The Hero Leads

Welcome, The Hero Leads readers. Thank you for following the link from the book to this page.
(If you don’t have a copy yet, you can find it on Amazon.)

Chapter 9: The Reward

In this stage of the Hero’s Journey, you claim the result. You survived the Ordeal. Now you must protect and share the value of what you achieved. The goal at this stage is to own your success, navigate the immediate emotional crash, and extract the tactical lessons from your experience before rushing into the next adventure.

Questions to ask yourself

  • Are you stepping back and letting others claim the credit for what you built?
  • Are you letting imposter syndrome masquerade as humility?
  • When the adrenaline fades, do you feel an empty space, and are you rushing to fill it with a new project?
  • Have you deliberately extracted the hard-earned knowledge from this effort, or are you just moving on?
  • Have you publicly acknowledged the allies who helped you survive the Ordeal?
  • If your effort failed, are you focusing on your bruised pride or on the new capabilities you gained?

Metabolize the win

Victory has a hundred fathers. If you do not own the win, someone else will. They will rewrite your story without you in it. Claim your credit. Modesty is a virtue, but excessive humility is sabotage. Accept your recognition without shrinking or deflecting.

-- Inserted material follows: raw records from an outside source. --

(** On the sample: the Salt line finds the order with id 0 and is passed
    over; the two rice lines find order 7, the first match, although
    "INV-10" contains "INV-1" just as well. *)
Example invoice_inserts_sample :
  let '(products, items) := try_except (read_csv Sample.invoices) ([], []) in
  (λ ps, (Invoices.order_id ps, Invoices.product_id ps, Invoices.unit_price ps)) <$>
    (Invoices.insert_items (λ _, true) products Sample.order_numbers items).1 =
  [ (7, 850338995742140055, Fin 10); (7, 850338995742140055, Fin 10) ] ∧
  (Invoices.insert_items (λ _, true) products Sample.order_numbers items).2 = 2.
Proof. vm_compute. split; reflexivity. Qed.

(** ** UTF-8 there and back *)

Lemma forall_from_sound fuel c P x :
  Utf8.forall_from fuel c P = true →
  (c ≤ x < c + N.of_nat fuel)%N → P x = true.
Proof.
  revert c. induction fuel as [|fuel IH]; intros c; cbn [Utf8.forall_from]; [lia|].
  destruct (P c) eqn:Hc; [|done]. intros Hall Hx.
  destruct (decide (x = c)) as [->|Hne]; [done|].
  apply (IH (N.succ c)); [done|lia].
Qed.

Lemma reads_back_below : Utf8.forall_from (N.to_nat 0x110000) 0%N Utf8.reads_back = true.
Proof. vm_compute. reflexivity. Qed.

Lemma reads_back_all c : Utf8.reads_back c = true.
Proof.
  destruct (decide (c < 0x110000)%N) as [Hlt|Hge].
  - apply (forall_from_sound _ _ _ _ reads_back_below). rewrite N2Nat.id. lia.
  - unfold Utf8.reads_back, Str.encode_point, Str.scalar.
    destruct (Z.ltb_spec (Z.of_N c) 0x80); [lia|].
    destruct (Z.ltb_spec (Z.of_N c) 0x800); [lia|].
    destruct (Z.ltb_spec (Z.of_N c) 0x10000); [lia|].
    destruct (Z.ltb_spec (Z.of_N c) 0x110000); [lia|].
    destruct (N.ltb_spec c 0x110000); [lia|]. by rewrite andb_false_r.
Qed.
Ltac prove_monotone :=
  repeat first
    [ apply monotone_display_counts_shares
    | apply monotone_print_categories
    | apply monotone_bind; [| intros ?]
    | apply reading_monotone, reading_unique_selection
    | apply reading_monotone, reading_prompt
    | apply monotone_raw_pages
    | apply monotone_display_most_common
    | apply monotone_display_duration
    | apply monotone_load_data
    | apply monotone_print_lines
    | apply monotone_elapsed
    | apply monotone_print
    | apply monotone_ret
    | apply monotone_raise
    | match goal with
      | |- monotone (match ?x with _ => _ end) => destruct x
      end ].

Lemma reading_get_filters available_cities all_flag :
  reading (get_filters available_cities all_flag).
Proof.
  unfold get_filters. apply reading_bind; [apply reading_unique_selection |].
  intros city. prove_monotone.
Qed.

Section SessionBound.

Variable format_quotient : Q -> Z -> nat -> string.
Variable aggregate : aggregation -> list Q -> Q.
Variable read_csv : string -> option csv_file.
Variable file_list : list string.

Lemma monotone_after_load args city month day df :
  monotone (after_load format_quotient aggregate
              args city month day df).
Proof.
  unfold after_load, time_stats, station_stats, trip_duration_stats, user_stats.
  cbv zeta. prove_monotone.
Qed.

(** A pass of the session loop reads at least one answer. *)
Lemma reading_main_body args previous_city df :
  reading (main_body format_quotient aggregate read_csv
             file_list args previous_city df).
Proof.
  unfold main_body. apply reading_bind; [apply reading_get_filters |].
  intros [[city month] day]. unfold load_step.
  prove_monotone; apply monotone_after_load.
Qed.

(** The session loop never runs out of passes: with more passes allowed
    than there are answers pending, it does what it does with any larger
    allowance. *)
Lemma main_while_fuel args (fuel1 fuel2 : nat) :
  forall previous_city df inputs,
    (List.length inputs < fuel1)%nat -> (List.length inputs < fuel2)%nat ->
    main_while format_quotient aggregate read_csv file_list
      fuel1 args previous_city df inputs
    = main_while format_quotient aggregate read_csv file_list
        fuel2 args previous_city df inputs.
Proof.
  revert fuel2. induction fuel1 as [| fuel1 IH]; intros fuel2 previous_city df inputs H1 H2;
    [lia |].
  destruct fuel2 as [| fuel2]; [lia |].
  cbn [main_while]. unfold bind.
  destruct (main_body _ _ _ _ args previous_city df inputs) as [c rest out | |] eqn:Hpass;
    [| reflexivity | reflexivity].
  destruct c as [| city loaded]; [reflexivity |].
  apply reading_main_body in Hpass.
  f_equal. apply IH; lia.
Qed.

End SessionBound.

(** * Further properties of the code *)

(** ** The prefix resolver *)

Lemma lower_take (n : nat) (s : string) :
  PyStr.lower (PyStr.take n s) = PyStr.take n (PyStr.lower s).
Proof.
  unfold PyStr.take. revert n. induction s as [| c s IH]; intros [| n]; cbn;
    try reflexivity.
  now rewrite IH.
Qed.

Lemma eqb_take_prefix (c y : string) :
  String.eqb c (PyStr.take (String.length c) y) = String.prefix c y.
Proof.
  destruct (String.prefix c y) eqn:E.
  - apply prefix_correct in E. unfold PyStr.take. rewrite E. apply String.eqb_refl.
  - apply String.eqb_neq. intros H.
    assert (Hp : String.prefix c y = true) by (apply prefix_correct; now symmetry).
    congruence.
Qed.

Lemma match_start_string_as_filter (list_to_search : list string) (substring : string) :
  match_start_string list_to_search substring
  = filter (fun item => String.prefix (clean_substring substring) (PyStr.lower item))
           list_to_search.
Proof.
  unfold match_start_string, clean_substring. apply filter_ext. intros item.
  now rewrite lower_take, eqb_take_prefix.
Qed.

Lemma In_match_start_string (list_to_search : list string) (substring item : string) :
  In item (match_start_string list_to_search substring)
  <-> In item list_to_search
      /\ String.prefix (clean_substring substring) (PyStr.lower item) = true.
Proof. rewrite match_start_string_as_filter, filter_In. reflexivity. Qed.

Lemma match_start_string_clean (list_to_search : list string) (s t : string) :
  clean_substring s = clean_substring t ->
  match_start_string list_to_search s = match_start_string list_to_search t.
Proof.
  intros H. unfold match_start_string. unfold clean_substring in H. now rewrite H.
Qed.

(** X1: match_start_string returns, in the order of the list, exactly the
    options whose lower-case form has the trimmed lower-case input as a
    prefix; each one is an entry of the list in its own spelling. *)
Theorem match_start_string_prefix (list_to_search : list string) (substring : string) :
  match_start_string list_to_search substring
  = filter (fun item => String.prefix (clean_substring substring) (PyStr.lower item))
           list_to_search
  /\ forall item,
       In item (match_start_string list_to_search substring)
       <-> In item list_to_search
           /\ String.prefix (clean_substring substring) (PyStr.lower item) = true.
Proof.
  split; [apply match_start_string_as_filter | intros item; apply In_match_start_string].
Qed.

Lemma is_space_lower_char (c : ascii) :
  PyStr.is_space (PyStr.lower_char c) = PyStr.is_space c.
Proof. destruct c as [[] [] [] [] [] [] [] []]; reflexivity. Qed.

Lemma lower_char_idempotent (c : ascii) :
  PyStr.lower_char (PyStr.lower_char c) = PyStr.lower_char c.
Proof. destruct c as [[] [] [] [] [] [] [] []]; reflexivity. Qed.

Lemma lower_idempotent (s : string) : PyStr.lower (PyStr.lower s) = PyStr.lower s.
Proof.
  induction s as [| c s IH]; cbn; [reflexivity |].
  now rewrite lower_char_idempotent, IH.
Qed.

Lemma lstrip_lower (s : string) :
  PyStr.lstrip (PyStr.lower s) = PyStr.lower (PyStr.lstrip s).
Proof.
  unfold PyStr.lstrip. induction s as [| c s IH]; cbn; [reflexivity |].
  rewrite is_space_lower_char. now destruct (PyStr.is_space c).
Qed.

Lemma rstrip_lower (s : string) :
  PyStr.rstrip (PyStr.lower s) = PyStr.lower (PyStr.rstrip s).
Proof.
  unfold PyStr.rstrip. induction s as [| c s IH]; cbn; [reflexivity |].
  rewrite IH, is_space_lower_char.
  destruct (PyStr.rstrip_by PyStr.is_space s); cbn; [| reflexivity].
  now destruct (PyStr.is_space c).
Qed.

Lemma lstrip_by_spaces_app (p : ascii -> bool) (w s : string) :
  all_chars p w = true -> PyStr.lstrip_by p (w ++ s) = PyStr.lstrip_by p s.
Proof.
  induction w as [| c w IH]; cbn; [reflexivity |].
  intros H. apply andb_true_iff in H as [Hc Hw]. rewrite Hc. now apply IH.
Qed.

Lemma rstrip_by_app_spaces (p : ascii -> bool) (s w : string) :
  all_chars p w = true -> PyStr.rstrip_by p (s ++ w) = PyStr.rstrip_by p s.
Proof.
  intros Hw. induction s as [| c s IH]; cbn [append PyStr.rstrip_by].
  - now apply rstrip_by_all.
  - now rewrite IH.
Qed.

Lemma strip_app_spaces (p : ascii -> bool) (s w : string) :
  all_chars p w = true ->
  PyStr.rstrip_by p (PyStr.lstrip_by p (s ++ w)) = PyStr.rstrip_by p (PyStr.lstrip_by p s).
Proof.
  intros Hw. induction s as [| c s IH]; cbn [append PyStr.lstrip_by].
  - rewrite <- (append_empty_r w), lstrip_by_spaces_app by exact Hw. reflexivity.
  - destruct (p c); [exact IH |].
    change (String c (s ++ w)) with (String c s ++ w).
    now apply rstrip_by_app_spaces.
Qed.

Lemma clean_substring_lower (s : string) :
  clean_substring (PyStr.lower s) = clean_substring s.
Proof.
  unfold clean_substring. now rewrite lstrip_lower, rstrip_lower, lower_idempotent.
Qed.

(** X2: the matches do not depend on the case of the input nor on
    whitespace around it. *)
Theorem match_start_string_normalises (list_to_search : list string)
    (before substring after : string) :
  all_chars PyStr.is_space before = true ->
  all_chars PyStr.is_space after = true ->
  match_start_string list_to_search (before ++ substring ++ after)
  = match_start_string list_to_search substring
  /\ match_start_string list_to_search (PyStr.lower substring)
     = match_start_string list_to_search substring.
Proof.
  intros Hb Ha. split.
  - apply match_start_string_clean.
    unfold clean_substring, PyStr.lstrip, PyStr.rstrip.
    rewrite lstrip_by_spaces_app by exact Hb.
    now rewrite strip_app_spaces by exact Ha.
  - apply match_start_string_clean, clean_substring_lower.
Qed.

Lemma match_start_string_normalises_witness :
  match_start_string ["Chicago"; "Washington"] ("  " ++ "WASH" ++ " ")
  = match_start_string ["Chicago"; "Washington"] "WASH"
  /\ match_start_string ["Chicago"; "Washington"] (PyStr.lower "WASH")
     = match_start_string ["Chicago"; "Washington"] "WASH".
Proof.
  apply (match_start_string_normalises ["Chicago"; "Washington"] "  " "WASH" " ");
    reflexivity.
Defined.

Lemma prefix_refl (s : string) : String.prefix s s = true.
Proof.
  induction s as [| c s IH]; cbn; [reflexivity |].
  destruct (ascii_dec c c) as [_ | Hne]; [exact IH | now elim Hne].
Qed.

Lemma prefix_rstrip_by (p : ascii -> bool) (s : string) :
  String.prefix (PyStr.rstrip_by p s) s = true.
Proof.
  induction s as [| c s IH]; cbn [PyStr.rstrip_by]; [reflexivity |].
  destruct (PyStr.rstrip_by p s) as [| d r] eqn:E.
  - destruct (p c); cbn; [reflexivity |].
    destruct (ascii_dec c c) as [_ | Hne]; [now destruct s | now elim Hne].
  - cbn [String.prefix]. destruct (ascii_dec c c) as [_ | Hne]; [exact IH | now elim Hne].
Qed.

Lemma prefix_lower (a b : string) :
  String.prefix a b = true -> String.prefix (PyStr.lower a) (PyStr.lower b) = true.
Proof.
  revert b. induction a as [| c a IH]; intros b H; [now destruct b |].
  destruct b as [| d b]; [discriminate |].
  cbn in H. cbn [PyStr.lower String.prefix].
  destruct (ascii_dec c d) as [-> | Hne]; [| discriminate].
  destruct (ascii_dec (PyStr.lower_char d) (PyStr.lower_char d)) as [_ | Hne];
    [now apply IH | now elim Hne].
Qed.

(** X3: an option that does not start with whitespace is always among the
    matches of its own name typed in full, in any case. *)
Theorem full_name_matches (list_to_search : list string) (item : string) :
  In item list_to_search ->
  PyStr.lstrip item = item ->
  In item (match_start_string list_to_search item)
  /\ In item (match_start_string list_to_search (PyStr.lower item)).
Proof.
  intros Hin Hstart.
  assert (H : In item (match_start_string list_to_search item)).
  { apply In_match_start_string. split; [exact Hin |].
    unfold clean_substring. rewrite Hstart. apply prefix_lower.
    apply prefix_rstrip_by. }
  split; [exact H |].
  now rewrite (match_start_string_clean _ _ _ (clean_substring_lower item)).
Qed.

Success brings an unsettling, sudden absence of a goal. Your focus was structured by pursuit. Now, the adrenaline fades, and melancholy creeps in. This is the anticlimax. Do not misread this as regret. It is simply recovery. The urge to start something new immediately is strong because motion restores stimulation. But if you climb the next mountain too quickly, you are not choosing purpose. You are medicating the comedown. That leads to scattered initiatives and shallow commitments.

Instead, pause and metabolize the win. Write your story. Learning from failure is painful, but almost unavoidable. Learning from success takes more attention. Extract the tactical lessons earned in the field. Note which assumptions snapped, which allies could be relied upon, and which constraints caused friction.

If your project failed, protect the rewards of that failure. You took a bold bet and lost. That is an outcome, not an identity. You walk away with new capabilities, hard-earned knowledge, and the credibility of someone willing to act. Whether you succeeded or fell short, you now have the mandate to lead with proof, not promises.